### Extracted records:
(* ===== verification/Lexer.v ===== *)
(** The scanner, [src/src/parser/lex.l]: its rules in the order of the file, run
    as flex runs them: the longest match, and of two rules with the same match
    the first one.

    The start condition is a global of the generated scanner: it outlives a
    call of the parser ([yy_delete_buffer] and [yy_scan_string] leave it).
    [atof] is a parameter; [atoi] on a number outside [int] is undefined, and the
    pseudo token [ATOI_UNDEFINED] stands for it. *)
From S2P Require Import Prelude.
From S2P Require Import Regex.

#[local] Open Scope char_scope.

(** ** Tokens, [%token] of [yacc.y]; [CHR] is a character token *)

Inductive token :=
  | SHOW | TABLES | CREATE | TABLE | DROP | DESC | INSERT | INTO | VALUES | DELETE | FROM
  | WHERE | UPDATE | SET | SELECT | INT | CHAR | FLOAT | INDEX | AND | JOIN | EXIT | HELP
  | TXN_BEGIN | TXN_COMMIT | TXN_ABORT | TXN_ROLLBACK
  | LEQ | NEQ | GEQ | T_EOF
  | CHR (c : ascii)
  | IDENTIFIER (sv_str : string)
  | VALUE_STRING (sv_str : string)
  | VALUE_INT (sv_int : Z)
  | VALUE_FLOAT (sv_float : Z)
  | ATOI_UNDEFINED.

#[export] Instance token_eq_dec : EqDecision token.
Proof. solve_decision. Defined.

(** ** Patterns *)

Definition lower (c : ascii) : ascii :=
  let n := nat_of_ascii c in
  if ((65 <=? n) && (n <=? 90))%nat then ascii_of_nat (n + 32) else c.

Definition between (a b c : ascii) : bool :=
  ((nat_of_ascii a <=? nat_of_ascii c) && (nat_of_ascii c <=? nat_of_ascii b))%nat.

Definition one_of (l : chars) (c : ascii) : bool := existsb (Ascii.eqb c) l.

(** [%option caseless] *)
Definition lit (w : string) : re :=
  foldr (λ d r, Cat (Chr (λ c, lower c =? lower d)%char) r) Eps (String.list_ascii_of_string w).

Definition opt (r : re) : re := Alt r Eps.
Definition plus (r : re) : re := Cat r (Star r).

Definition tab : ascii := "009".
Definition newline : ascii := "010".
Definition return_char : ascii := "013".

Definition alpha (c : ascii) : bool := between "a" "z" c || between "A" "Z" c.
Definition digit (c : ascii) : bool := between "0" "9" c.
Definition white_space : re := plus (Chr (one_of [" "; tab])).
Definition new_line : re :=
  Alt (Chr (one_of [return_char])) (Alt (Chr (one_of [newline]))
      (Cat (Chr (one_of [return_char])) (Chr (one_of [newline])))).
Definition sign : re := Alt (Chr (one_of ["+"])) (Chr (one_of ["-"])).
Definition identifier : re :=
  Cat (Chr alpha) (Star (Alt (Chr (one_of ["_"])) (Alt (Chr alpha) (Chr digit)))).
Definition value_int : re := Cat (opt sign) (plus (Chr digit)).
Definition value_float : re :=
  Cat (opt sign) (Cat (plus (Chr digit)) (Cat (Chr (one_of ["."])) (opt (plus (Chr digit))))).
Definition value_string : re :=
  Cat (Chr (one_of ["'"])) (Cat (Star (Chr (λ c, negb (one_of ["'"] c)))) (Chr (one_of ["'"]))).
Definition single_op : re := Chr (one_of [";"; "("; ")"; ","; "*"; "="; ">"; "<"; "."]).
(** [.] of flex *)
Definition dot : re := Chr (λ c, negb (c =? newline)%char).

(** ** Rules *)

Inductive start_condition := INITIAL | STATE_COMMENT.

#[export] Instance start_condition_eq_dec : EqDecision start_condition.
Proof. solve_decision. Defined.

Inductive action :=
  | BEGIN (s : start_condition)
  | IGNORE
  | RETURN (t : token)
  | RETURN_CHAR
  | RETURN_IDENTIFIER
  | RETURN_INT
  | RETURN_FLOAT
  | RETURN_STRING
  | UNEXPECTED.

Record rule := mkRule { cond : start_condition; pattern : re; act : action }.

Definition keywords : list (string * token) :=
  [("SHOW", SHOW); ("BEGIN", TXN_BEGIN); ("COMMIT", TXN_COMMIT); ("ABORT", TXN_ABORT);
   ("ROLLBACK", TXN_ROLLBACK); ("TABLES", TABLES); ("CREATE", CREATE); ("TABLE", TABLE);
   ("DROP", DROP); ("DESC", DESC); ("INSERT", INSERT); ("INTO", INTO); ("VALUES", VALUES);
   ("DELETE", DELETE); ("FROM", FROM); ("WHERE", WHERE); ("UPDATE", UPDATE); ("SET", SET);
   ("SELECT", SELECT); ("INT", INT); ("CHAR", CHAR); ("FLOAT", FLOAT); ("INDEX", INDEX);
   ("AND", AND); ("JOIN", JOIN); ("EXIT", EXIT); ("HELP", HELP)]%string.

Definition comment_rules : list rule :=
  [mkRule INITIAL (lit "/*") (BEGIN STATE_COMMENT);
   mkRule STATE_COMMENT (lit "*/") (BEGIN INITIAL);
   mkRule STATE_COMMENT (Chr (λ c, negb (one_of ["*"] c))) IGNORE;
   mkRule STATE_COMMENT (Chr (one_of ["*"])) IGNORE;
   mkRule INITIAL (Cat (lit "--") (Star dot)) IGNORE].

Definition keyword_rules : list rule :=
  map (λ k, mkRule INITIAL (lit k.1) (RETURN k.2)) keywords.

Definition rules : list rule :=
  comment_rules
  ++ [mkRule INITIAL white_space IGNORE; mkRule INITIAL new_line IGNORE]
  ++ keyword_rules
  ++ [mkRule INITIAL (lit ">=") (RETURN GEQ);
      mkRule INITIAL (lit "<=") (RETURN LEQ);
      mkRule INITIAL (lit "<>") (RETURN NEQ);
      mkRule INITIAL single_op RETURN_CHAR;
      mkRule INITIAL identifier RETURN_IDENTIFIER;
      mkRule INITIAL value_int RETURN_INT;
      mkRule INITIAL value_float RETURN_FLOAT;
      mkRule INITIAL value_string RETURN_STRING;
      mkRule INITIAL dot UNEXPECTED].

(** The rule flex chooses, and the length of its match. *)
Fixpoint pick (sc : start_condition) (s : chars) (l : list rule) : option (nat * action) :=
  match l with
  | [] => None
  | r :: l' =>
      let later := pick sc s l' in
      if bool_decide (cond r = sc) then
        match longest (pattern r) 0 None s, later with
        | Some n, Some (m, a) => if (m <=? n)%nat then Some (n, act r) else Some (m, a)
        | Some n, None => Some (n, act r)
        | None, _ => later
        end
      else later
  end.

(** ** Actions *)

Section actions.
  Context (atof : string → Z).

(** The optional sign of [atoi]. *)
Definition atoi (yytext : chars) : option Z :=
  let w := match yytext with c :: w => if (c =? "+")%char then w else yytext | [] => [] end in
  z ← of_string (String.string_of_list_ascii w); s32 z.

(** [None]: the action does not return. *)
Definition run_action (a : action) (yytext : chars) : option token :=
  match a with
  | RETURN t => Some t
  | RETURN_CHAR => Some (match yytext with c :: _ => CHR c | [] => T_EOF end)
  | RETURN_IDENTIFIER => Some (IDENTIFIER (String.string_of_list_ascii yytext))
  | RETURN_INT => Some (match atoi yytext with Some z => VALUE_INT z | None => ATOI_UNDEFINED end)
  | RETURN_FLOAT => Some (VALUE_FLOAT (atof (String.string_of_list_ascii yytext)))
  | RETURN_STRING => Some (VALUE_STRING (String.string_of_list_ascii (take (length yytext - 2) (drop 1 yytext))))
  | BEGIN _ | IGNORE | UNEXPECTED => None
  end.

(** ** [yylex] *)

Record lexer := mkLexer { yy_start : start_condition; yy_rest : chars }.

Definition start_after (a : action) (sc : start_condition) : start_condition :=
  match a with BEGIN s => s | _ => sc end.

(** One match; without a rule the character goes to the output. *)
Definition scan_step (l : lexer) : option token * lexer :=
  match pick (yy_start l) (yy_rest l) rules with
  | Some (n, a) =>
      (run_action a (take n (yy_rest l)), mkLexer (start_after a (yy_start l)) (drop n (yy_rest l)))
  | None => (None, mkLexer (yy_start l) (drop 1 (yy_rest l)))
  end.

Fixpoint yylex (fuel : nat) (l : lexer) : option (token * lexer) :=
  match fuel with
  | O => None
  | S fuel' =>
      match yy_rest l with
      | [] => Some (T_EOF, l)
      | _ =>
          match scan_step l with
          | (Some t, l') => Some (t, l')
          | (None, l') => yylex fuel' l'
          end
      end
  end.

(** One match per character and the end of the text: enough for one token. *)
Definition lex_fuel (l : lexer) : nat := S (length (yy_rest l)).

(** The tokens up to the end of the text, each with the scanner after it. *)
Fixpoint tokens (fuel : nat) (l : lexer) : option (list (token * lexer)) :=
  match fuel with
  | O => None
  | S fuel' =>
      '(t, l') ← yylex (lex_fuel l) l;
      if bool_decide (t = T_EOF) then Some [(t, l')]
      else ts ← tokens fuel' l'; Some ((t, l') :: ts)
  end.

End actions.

==

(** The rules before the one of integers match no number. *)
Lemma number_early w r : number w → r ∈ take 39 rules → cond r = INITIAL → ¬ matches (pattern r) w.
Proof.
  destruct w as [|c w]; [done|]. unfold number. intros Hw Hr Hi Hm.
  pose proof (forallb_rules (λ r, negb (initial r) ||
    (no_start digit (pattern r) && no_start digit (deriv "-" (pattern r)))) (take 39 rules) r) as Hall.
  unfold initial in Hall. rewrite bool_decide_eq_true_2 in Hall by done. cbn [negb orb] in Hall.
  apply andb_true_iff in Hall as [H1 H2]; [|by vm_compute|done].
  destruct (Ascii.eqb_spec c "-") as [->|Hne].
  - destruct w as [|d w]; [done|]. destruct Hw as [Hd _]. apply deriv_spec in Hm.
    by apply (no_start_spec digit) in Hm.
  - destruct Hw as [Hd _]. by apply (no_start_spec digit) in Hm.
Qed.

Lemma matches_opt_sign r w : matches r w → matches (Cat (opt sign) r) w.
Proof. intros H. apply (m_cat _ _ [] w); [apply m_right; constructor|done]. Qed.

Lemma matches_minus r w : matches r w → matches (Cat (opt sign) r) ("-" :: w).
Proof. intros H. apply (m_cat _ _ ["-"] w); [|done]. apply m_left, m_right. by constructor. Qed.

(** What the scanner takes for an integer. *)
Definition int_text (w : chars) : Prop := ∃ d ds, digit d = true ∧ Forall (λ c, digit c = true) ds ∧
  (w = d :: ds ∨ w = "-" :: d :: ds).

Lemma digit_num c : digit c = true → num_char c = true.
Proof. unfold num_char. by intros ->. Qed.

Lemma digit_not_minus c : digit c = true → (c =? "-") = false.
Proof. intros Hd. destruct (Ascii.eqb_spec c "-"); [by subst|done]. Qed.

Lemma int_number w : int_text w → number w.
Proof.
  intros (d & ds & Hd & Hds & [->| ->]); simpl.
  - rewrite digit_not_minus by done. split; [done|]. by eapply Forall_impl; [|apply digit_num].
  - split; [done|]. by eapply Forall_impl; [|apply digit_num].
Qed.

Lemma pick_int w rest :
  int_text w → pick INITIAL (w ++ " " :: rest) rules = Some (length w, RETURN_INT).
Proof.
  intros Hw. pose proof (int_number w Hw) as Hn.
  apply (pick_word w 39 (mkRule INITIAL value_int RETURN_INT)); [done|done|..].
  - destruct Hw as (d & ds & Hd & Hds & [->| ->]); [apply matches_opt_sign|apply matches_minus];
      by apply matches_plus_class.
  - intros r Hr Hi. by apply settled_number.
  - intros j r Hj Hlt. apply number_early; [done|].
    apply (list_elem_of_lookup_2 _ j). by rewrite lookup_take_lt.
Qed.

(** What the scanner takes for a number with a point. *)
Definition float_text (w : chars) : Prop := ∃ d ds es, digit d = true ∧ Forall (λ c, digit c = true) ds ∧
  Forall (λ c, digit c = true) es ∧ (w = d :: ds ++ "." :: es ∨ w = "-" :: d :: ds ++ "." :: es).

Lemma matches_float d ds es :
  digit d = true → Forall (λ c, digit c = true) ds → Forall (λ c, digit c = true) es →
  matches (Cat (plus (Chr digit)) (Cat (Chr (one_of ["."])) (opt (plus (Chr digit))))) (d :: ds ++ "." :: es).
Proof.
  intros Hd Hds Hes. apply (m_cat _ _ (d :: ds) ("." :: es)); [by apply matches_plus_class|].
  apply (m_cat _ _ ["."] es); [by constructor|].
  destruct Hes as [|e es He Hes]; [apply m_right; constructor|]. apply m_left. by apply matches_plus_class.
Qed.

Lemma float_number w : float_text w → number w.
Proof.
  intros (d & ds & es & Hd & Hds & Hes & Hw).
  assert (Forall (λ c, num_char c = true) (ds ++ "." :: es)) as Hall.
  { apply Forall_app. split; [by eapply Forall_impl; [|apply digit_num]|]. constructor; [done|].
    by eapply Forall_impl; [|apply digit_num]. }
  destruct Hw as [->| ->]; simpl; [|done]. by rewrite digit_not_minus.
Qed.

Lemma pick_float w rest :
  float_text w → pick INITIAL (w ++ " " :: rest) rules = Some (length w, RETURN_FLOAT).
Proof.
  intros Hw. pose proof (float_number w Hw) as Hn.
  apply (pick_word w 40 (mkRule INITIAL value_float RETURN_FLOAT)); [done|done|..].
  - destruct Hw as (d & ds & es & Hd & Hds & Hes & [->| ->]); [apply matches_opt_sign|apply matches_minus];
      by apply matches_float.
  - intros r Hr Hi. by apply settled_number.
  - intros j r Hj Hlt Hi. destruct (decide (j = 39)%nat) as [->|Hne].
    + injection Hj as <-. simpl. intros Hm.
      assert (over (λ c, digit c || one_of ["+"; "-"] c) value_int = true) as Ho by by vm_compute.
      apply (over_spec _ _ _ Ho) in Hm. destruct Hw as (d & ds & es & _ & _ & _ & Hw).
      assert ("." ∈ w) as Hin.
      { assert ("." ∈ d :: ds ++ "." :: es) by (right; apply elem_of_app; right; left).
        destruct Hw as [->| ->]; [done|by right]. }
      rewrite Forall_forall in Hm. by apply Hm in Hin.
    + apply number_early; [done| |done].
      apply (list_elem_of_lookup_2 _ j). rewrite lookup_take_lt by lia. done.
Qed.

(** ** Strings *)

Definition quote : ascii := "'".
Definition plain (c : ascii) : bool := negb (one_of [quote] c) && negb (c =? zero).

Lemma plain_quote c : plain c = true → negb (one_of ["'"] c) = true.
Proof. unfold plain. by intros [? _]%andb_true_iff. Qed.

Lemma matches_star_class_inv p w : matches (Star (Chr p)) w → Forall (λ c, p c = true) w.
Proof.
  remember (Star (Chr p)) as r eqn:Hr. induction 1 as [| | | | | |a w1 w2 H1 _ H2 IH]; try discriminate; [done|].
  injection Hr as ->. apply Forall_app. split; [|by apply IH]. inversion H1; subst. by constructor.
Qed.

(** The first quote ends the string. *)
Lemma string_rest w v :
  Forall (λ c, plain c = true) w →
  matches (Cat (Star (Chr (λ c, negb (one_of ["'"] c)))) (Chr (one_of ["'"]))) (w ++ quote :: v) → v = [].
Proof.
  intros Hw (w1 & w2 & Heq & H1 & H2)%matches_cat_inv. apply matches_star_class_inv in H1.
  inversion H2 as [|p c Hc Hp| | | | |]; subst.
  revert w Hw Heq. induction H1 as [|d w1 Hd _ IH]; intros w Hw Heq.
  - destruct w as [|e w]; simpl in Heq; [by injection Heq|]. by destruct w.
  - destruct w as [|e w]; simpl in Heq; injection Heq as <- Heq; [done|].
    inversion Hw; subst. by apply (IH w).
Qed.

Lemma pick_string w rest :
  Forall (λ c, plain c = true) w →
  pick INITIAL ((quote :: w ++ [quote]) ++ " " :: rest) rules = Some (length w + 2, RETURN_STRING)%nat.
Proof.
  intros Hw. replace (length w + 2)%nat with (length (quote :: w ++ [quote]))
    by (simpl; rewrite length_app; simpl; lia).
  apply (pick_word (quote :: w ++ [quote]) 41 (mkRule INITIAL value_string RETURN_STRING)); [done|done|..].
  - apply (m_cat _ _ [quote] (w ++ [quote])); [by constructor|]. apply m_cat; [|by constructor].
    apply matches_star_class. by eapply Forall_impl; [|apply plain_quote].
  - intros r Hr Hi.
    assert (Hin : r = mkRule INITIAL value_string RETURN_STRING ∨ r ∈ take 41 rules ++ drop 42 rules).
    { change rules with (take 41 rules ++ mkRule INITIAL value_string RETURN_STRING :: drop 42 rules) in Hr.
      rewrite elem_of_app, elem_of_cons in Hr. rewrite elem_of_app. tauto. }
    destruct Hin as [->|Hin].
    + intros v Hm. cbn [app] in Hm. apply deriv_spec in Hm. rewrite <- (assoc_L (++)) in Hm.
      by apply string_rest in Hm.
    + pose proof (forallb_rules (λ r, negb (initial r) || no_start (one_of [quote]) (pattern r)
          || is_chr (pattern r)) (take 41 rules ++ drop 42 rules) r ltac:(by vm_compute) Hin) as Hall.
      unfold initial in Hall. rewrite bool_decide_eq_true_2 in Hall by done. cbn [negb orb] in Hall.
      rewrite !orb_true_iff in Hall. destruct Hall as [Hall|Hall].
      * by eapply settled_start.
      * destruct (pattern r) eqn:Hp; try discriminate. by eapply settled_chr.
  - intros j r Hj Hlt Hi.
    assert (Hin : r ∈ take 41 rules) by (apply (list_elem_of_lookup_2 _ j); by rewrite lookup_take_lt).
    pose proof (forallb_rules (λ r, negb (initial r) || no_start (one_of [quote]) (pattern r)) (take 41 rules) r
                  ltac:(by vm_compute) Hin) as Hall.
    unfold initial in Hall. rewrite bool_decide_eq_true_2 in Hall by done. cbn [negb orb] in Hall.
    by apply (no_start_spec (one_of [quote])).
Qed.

--

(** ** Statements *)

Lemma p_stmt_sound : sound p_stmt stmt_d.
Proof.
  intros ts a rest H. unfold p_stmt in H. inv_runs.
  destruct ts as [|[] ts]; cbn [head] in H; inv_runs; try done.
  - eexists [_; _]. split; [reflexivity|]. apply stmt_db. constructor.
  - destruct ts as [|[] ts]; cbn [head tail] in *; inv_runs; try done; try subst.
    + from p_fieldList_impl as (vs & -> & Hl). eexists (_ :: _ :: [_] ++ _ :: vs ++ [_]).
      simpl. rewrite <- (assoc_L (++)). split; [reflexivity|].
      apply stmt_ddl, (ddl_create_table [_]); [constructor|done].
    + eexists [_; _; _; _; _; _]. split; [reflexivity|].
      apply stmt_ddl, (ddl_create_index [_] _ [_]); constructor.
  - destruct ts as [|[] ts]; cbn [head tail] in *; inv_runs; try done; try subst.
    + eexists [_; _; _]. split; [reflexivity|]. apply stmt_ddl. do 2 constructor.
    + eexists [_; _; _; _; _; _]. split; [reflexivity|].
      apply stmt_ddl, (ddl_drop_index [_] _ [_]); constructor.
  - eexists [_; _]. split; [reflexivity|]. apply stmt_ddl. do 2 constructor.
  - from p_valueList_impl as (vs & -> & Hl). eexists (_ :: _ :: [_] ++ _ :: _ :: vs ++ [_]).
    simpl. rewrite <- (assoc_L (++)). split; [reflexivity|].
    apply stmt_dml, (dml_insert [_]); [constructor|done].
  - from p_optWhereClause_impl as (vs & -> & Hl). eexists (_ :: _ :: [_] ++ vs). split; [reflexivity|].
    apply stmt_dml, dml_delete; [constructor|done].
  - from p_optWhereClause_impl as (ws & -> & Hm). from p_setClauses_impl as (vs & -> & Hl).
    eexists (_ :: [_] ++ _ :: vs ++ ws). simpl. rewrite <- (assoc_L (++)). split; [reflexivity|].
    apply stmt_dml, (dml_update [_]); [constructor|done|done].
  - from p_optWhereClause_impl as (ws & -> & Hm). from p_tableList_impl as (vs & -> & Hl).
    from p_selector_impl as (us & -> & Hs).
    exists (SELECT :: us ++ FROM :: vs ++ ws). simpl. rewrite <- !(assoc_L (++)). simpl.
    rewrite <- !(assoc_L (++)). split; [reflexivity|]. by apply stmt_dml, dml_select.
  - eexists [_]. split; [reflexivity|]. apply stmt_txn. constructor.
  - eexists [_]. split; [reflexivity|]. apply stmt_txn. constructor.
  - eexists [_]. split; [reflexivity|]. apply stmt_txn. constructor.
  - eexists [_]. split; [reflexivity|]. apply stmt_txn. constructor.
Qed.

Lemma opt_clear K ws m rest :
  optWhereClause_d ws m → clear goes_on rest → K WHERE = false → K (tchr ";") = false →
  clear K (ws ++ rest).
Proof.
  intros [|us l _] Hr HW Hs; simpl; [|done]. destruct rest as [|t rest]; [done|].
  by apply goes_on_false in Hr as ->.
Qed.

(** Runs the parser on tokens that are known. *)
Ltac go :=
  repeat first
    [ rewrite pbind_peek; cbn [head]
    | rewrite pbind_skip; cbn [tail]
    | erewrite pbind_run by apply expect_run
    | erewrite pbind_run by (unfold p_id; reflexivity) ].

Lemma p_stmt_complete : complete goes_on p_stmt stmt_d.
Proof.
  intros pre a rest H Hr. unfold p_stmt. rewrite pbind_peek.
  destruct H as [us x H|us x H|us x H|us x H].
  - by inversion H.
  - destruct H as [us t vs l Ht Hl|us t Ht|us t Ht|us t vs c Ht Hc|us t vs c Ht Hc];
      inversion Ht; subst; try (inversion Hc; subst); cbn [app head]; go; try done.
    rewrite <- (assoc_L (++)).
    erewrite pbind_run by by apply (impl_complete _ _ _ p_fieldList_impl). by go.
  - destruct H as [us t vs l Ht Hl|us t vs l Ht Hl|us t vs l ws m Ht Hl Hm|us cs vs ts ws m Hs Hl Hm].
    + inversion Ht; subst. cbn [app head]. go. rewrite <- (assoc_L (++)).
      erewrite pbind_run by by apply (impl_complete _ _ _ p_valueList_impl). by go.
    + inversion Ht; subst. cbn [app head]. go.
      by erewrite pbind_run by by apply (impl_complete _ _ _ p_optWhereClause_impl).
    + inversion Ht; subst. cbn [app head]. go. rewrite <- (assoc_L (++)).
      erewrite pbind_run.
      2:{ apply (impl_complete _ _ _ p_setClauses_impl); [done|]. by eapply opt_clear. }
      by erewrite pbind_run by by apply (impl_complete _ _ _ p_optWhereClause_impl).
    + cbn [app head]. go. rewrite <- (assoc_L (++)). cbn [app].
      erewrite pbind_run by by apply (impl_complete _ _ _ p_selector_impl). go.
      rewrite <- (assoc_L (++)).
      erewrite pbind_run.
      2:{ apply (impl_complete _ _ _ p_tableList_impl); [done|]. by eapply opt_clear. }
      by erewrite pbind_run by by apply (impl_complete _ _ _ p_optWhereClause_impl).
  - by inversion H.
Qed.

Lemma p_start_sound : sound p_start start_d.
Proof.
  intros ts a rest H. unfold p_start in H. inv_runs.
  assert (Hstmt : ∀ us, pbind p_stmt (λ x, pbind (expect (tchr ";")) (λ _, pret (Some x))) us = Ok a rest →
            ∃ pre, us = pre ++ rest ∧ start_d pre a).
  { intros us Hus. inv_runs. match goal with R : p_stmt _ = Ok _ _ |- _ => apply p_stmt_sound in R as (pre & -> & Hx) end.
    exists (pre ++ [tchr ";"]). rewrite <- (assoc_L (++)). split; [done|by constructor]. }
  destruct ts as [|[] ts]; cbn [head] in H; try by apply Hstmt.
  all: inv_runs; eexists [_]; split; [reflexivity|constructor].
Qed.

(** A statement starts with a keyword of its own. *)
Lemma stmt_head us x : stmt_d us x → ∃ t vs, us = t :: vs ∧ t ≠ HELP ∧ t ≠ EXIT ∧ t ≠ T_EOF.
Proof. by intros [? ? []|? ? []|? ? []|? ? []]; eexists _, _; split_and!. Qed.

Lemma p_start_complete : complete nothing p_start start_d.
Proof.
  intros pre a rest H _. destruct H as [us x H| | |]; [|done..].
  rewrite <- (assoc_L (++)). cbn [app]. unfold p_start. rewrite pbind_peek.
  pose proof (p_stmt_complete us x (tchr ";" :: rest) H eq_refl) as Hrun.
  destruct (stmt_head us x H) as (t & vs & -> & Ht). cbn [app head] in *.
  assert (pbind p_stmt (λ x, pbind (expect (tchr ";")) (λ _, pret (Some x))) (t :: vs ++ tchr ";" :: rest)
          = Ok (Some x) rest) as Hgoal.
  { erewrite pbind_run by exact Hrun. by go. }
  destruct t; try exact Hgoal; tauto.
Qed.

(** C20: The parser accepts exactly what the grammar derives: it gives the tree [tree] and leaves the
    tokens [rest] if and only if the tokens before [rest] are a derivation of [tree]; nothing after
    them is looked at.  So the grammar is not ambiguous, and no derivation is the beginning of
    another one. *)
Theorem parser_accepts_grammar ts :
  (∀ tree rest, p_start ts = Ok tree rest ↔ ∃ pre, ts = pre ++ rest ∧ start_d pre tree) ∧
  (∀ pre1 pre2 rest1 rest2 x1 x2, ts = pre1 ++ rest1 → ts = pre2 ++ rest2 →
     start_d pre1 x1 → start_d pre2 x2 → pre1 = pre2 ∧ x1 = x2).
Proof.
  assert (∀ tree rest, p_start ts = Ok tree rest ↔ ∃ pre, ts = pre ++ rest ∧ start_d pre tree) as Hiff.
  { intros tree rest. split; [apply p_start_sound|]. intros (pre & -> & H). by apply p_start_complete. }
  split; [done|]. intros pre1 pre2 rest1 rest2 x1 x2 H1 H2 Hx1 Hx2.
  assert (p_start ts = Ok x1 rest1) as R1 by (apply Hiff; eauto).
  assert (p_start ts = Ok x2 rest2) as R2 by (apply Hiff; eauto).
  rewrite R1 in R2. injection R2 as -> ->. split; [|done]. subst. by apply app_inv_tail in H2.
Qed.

### Work required:
Give back precisely the lines above that start at the line containing "Definition lex_fuel (l" and end at the line containing "(lex_fuel l) l;", inclusive. No other lines belong in the output.

### Exercise result:
Definition lex_fuel (l : lexer) : nat := S (length (yy_rest l)).

(** The tokens up to the end of the text, each with the scanner after it. *)
Fixpoint tokens (fuel : nat) (l : lexer) : option (list (token * lexer)) :=
  match fuel with
  | O => None
  | S fuel' =>
      '(t, l') ← yylex (lex_fuel l) l;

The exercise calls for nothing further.